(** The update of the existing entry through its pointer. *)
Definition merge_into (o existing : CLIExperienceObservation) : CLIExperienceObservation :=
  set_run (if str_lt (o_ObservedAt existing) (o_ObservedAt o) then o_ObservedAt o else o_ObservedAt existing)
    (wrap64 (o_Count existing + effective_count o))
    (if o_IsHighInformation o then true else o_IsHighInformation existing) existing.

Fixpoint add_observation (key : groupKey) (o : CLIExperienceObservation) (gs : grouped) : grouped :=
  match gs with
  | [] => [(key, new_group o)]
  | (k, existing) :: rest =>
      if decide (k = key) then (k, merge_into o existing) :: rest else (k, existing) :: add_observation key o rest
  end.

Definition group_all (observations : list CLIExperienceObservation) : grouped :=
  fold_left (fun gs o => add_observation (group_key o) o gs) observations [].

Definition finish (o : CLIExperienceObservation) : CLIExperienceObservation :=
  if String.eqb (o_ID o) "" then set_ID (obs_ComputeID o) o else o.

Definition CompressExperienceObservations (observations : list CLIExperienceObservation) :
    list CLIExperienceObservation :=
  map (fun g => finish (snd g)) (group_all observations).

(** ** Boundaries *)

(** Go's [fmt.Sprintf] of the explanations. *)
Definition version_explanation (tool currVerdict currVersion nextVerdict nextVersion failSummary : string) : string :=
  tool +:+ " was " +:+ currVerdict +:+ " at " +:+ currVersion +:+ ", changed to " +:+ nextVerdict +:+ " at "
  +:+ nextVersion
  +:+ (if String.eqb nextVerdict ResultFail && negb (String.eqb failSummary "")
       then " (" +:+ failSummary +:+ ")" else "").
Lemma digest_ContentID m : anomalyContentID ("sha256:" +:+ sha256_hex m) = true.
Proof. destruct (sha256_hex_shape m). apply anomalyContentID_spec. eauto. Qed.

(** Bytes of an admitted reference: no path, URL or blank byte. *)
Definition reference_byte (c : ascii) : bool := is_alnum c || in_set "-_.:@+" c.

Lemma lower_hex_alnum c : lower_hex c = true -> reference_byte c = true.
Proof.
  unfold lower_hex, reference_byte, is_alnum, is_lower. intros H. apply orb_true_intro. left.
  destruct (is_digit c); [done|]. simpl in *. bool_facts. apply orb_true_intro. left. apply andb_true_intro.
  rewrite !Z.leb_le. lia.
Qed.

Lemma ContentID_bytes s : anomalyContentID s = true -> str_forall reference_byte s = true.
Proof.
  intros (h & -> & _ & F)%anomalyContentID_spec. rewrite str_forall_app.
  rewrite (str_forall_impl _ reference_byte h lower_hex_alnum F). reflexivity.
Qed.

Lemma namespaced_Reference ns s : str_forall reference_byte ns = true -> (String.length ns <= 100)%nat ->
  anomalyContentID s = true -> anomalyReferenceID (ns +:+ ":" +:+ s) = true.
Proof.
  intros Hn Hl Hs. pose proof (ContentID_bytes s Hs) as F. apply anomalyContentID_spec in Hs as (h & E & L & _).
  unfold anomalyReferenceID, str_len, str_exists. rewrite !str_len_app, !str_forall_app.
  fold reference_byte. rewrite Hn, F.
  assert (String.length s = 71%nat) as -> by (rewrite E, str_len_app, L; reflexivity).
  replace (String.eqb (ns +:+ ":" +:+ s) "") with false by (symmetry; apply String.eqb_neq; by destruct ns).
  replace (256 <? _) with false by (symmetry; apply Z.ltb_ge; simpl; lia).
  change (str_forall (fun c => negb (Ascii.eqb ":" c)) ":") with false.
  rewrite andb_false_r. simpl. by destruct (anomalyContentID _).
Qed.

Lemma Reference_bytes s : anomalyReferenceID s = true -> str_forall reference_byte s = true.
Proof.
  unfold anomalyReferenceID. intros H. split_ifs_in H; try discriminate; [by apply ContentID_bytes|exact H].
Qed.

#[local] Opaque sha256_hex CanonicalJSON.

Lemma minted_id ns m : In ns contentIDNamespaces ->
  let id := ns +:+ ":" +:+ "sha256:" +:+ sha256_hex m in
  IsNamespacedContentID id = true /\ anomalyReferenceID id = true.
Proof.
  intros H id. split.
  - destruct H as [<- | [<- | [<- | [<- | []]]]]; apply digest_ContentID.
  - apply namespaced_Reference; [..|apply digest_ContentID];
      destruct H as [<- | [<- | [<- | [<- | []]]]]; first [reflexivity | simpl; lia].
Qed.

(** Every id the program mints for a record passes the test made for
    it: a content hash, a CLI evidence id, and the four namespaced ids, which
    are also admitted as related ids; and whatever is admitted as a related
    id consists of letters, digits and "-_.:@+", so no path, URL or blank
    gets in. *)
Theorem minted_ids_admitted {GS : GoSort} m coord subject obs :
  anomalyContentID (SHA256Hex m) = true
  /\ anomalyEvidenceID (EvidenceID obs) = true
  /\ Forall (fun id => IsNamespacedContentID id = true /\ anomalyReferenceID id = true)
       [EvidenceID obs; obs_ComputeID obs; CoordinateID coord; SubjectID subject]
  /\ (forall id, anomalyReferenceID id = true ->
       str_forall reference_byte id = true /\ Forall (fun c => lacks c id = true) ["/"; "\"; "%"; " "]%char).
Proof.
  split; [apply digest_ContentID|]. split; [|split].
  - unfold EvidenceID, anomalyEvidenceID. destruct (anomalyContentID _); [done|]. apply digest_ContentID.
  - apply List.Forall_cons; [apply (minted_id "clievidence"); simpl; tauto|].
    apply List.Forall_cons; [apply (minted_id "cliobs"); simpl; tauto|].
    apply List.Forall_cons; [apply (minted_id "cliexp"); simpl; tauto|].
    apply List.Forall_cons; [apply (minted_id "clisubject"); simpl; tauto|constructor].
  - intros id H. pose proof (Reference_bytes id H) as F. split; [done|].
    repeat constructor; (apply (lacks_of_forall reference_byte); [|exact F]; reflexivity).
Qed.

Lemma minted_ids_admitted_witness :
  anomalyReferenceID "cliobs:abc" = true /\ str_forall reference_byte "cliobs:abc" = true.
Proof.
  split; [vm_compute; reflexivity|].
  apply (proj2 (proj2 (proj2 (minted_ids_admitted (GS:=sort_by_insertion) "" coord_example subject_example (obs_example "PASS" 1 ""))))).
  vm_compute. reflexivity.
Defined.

[To do]: Every entry above should be duplicated exactly.

[Reply]:
(** The update of the existing entry through its pointer. *)
Definition merge_into (o existing : CLIExperienceObservation) : CLIExperienceObservation :=
  set_run (if str_lt (o_ObservedAt existing) (o_ObservedAt o) then o_ObservedAt o else o_ObservedAt existing)
    (wrap64 (o_Count existing + effective_count o))
    (if o_IsHighInformation o then true else o_IsHighInformation existing) existing.

Fixpoint add_observation (key : groupKey) (o : CLIExperienceObservation) (gs : grouped) : grouped :=
  match gs with
  | [] => [(key, new_group o)]
  | (k, existing) :: rest =>
      if decide (k = key) then (k, merge_into o existing) :: rest else (k, existing) :: add_observation key o rest
  end.

Definition group_all (observations : list CLIExperienceObservation) : grouped :=
  fold_left (fun gs o => add_observation (group_key o) o gs) observations [].

Definition finish (o : CLIExperienceObservation) : CLIExperienceObservation :=
  if String.eqb (o_ID o) "" then set_ID (obs_ComputeID o) o else o.

Definition CompressExperienceObservations (observations : list CLIExperienceObservation) :
    list CLIExperienceObservation :=
  map (fun g => finish (snd g)) (group_all observations).

(** ** Boundaries *)

(** Go's [fmt.Sprintf] of the explanations. *)
Definition version_explanation (tool currVerdict currVersion nextVerdict nextVersion failSummary : string) : string :=
  tool +:+ " was " +:+ currVerdict +:+ " at " +:+ currVersion +:+ ", changed to " +:+ nextVerdict +:+ " at "
  +:+ nextVersion
  +:+ (if String.eqb nextVerdict ResultFail && negb (String.eqb failSummary "")
       then " (" +:+ failSummary +:+ ")" else "").
Lemma digest_ContentID m : anomalyContentID ("sha256:" +:+ sha256_hex m) = true.
Proof. destruct (sha256_hex_shape m). apply anomalyContentID_spec. eauto. Qed.

(** Bytes of an admitted reference: no path, URL or blank byte. *)
Definition reference_byte (c : ascii) : bool := is_alnum c || in_set "-_.:@+" c.

Lemma lower_hex_alnum c : lower_hex c = true -> reference_byte c = true.
Proof.
  unfold lower_hex, reference_byte, is_alnum, is_lower. intros H. apply orb_true_intro. left.
  destruct (is_digit c); [done|]. simpl in *. bool_facts. apply orb_true_intro. left. apply andb_true_intro.
  rewrite !Z.leb_le. lia.
Qed.

Lemma ContentID_bytes s : anomalyContentID s = true -> str_forall reference_byte s = true.
Proof.
  intros (h & -> & _ & F)%anomalyContentID_spec. rewrite str_forall_app.
  rewrite (str_forall_impl _ reference_byte h lower_hex_alnum F). reflexivity.
Qed.

Lemma namespaced_Reference ns s : str_forall reference_byte ns = true -> (String.length ns <= 100)%nat ->
  anomalyContentID s = true -> anomalyReferenceID (ns +:+ ":" +:+ s) = true.
Proof.
  intros Hn Hl Hs. pose proof (ContentID_bytes s Hs) as F. apply anomalyContentID_spec in Hs as (h & E & L & _).
  unfold anomalyReferenceID, str_len, str_exists. rewrite !str_len_app, !str_forall_app.
  fold reference_byte. rewrite Hn, F.
  assert (String.length s = 71%nat) as -> by (rewrite E, str_len_app, L; reflexivity).
  replace (String.eqb (ns +:+ ":" +:+ s) "") with false by (symmetry; apply String.eqb_neq; by destruct ns).
  replace (256 <? _) with false by (symmetry; apply Z.ltb_ge; simpl; lia).
  change (str_forall (fun c => negb (Ascii.eqb ":" c)) ":") with false.
  rewrite andb_false_r. simpl. by destruct (anomalyContentID _).
Qed.

Lemma Reference_bytes s : anomalyReferenceID s = true -> str_forall reference_byte s = true.
Proof.
  unfold anomalyReferenceID. intros H. split_ifs_in H; try discriminate; [by apply ContentID_bytes|exact H].
Qed.

#[local] Opaque sha256_hex CanonicalJSON.

Lemma minted_id ns m : In ns contentIDNamespaces ->
  let id := ns +:+ ":" +:+ "sha256:" +:+ sha256_hex m in
  IsNamespacedContentID id = true /\ anomalyReferenceID id = true.
Proof.
  intros H id. split.
  - destruct H as [<- | [<- | [<- | [<- | []]]]]; apply digest_ContentID.
  - apply namespaced_Reference; [..|apply digest_ContentID];
      destruct H as [<- | [<- | [<- | [<- | []]]]]; first [reflexivity | simpl; lia].
Qed.

(** Every id the program mints for a record passes the test made for
    it: a content hash, a CLI evidence id, and the four namespaced ids, which
    are also admitted as related ids; and whatever is admitted as a related
    id consists of letters, digits and "-_.:@+", so no path, URL or blank
    gets in. *)
Theorem minted_ids_admitted {GS : GoSort} m coord subject obs :
  anomalyContentID (SHA256Hex m) = true
  /\ anomalyEvidenceID (EvidenceID obs) = true
  /\ Forall (fun id => IsNamespacedContentID id = true /\ anomalyReferenceID id = true)
       [EvidenceID obs; obs_ComputeID obs; CoordinateID coord; SubjectID subject]
  /\ (forall id, anomalyReferenceID id = true ->
       str_forall reference_byte id = true /\ Forall (fun c => lacks c id = true) ["/"; "\"; "%"; " "]%char).
Proof.
  split; [apply digest_ContentID|]. split; [|split].
  - unfold EvidenceID, anomalyEvidenceID. destruct (anomalyContentID _); [done|]. apply digest_ContentID.
  - apply List.Forall_cons; [apply (minted_id "clievidence"); simpl; tauto|].
    apply List.Forall_cons; [apply (minted_id "cliobs"); simpl; tauto|].
    apply List.Forall_cons; [apply (minted_id "cliexp"); simpl; tauto|].
    apply List.Forall_cons; [apply (minted_id "clisubject"); simpl; tauto|constructor].
  - intros id H. pose proof (Reference_bytes id H) as F. split; [done|].
    repeat constructor; (apply (lacks_of_forall reference_byte); [|exact F]; reflexivity).
Qed.

Lemma minted_ids_admitted_witness :
  anomalyReferenceID "cliobs:abc" = true /\ str_forall reference_byte "cliobs:abc" = true.
Proof.
  split; [vm_compute; reflexivity|].
  apply (proj2 (proj2 (proj2 (minted_ids_admitted (GS:=sort_by_insertion) "" coord_example subject_example (obs_example "PASS" 1 ""))))).
  vm_compute. reflexivity.
Defined.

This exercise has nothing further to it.